● **Problem details**:
In full and word for word, return the listing that follows.

______

Lemma withLatestFrom_pairs_final_of_subscribed_primary_example :
  exists c w0 w2 w3,
    Beta.withLatestFrom numbers letters two_streams = (Returned c, w0) /\
    Beta.subscribe numbers mockListener w0 = (Returned tt, w2) /\
    Beta.subscribe c mockListener w2 = (Returned tt, w3) /\
    calls w3 = [VNum 1; VNum 2;
                VArr [VNum 2; VStr "b"]; VArr [VNum 2; VStr "b"]].
Proof.
  destruct (withLatestFrom_pairs_final_of_subscribed_primary BetaTs numbers
              letters (nums [1; 2]) [VStr "a"; VStr "b"] two_streams)
    as (c & w0 & Hnew & Hsub).
  - discriminate.
  - intros next w. reflexivity.
  - intros next w. reflexivity.
  - vm_compute. lia.
  - discriminate.
  - discriminate.
  - destruct (Hsub w0) as (w2 & w3 & Hrun & Hrun3 & Hcalls).
    change (Beta.withLatestFrom numbers letters two_streams
            = (Returned c, w0)) in Hnew.
    assert (Hw0 : calls w0 = []) by (inversion Hnew; reflexivity).
    exists c, w0, w2, w3. split; [exact Hnew|]. split; [exact Hrun|].
    split; [exact Hrun3|]. rewrite Hcalls, Hw0. reflexivity.
Defined.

______

● **Expected answer**:
Lemma withLatestFrom_pairs_final_of_subscribed_primary_example :
  exists c w0 w2 w3,
    Beta.withLatestFrom numbers letters two_streams = (Returned c, w0) /\
    Beta.subscribe numbers mockListener w0 = (Returned tt, w2) /\
    Beta.subscribe c mockListener w2 = (Returned tt, w3) /\
    calls w3 = [VNum 1; VNum 2;
                VArr [VNum 2; VStr "b"]; VArr [VNum 2; VStr "b"]].
Proof.
  destruct (withLatestFrom_pairs_final_of_subscribed_primary BetaTs numbers
              letters (nums [1; 2]) [VStr "a"; VStr "b"] two_streams)
    as (c & w0 & Hnew & Hsub).
  - discriminate.
  - intros next w. reflexivity.
  - intros next w. reflexivity.
  - vm_compute. lia.
  - discriminate.
  - discriminate.
  - destruct (Hsub w0) as (w2 & w3 & Hrun & Hrun3 & Hcalls).
    change (Beta.withLatestFrom numbers letters two_streams
            = (Returned c, w0)) in Hnew.
    assert (Hw0 : calls w0 = []) by (inversion Hnew; reflexivity).
    exists c, w0, w2, w3. split; [exact Hnew|]. split; [exact Hrun|].
    split; [exact Hrun3|]. rewrite Hcalls, Hw0. reflexivity.
Defined.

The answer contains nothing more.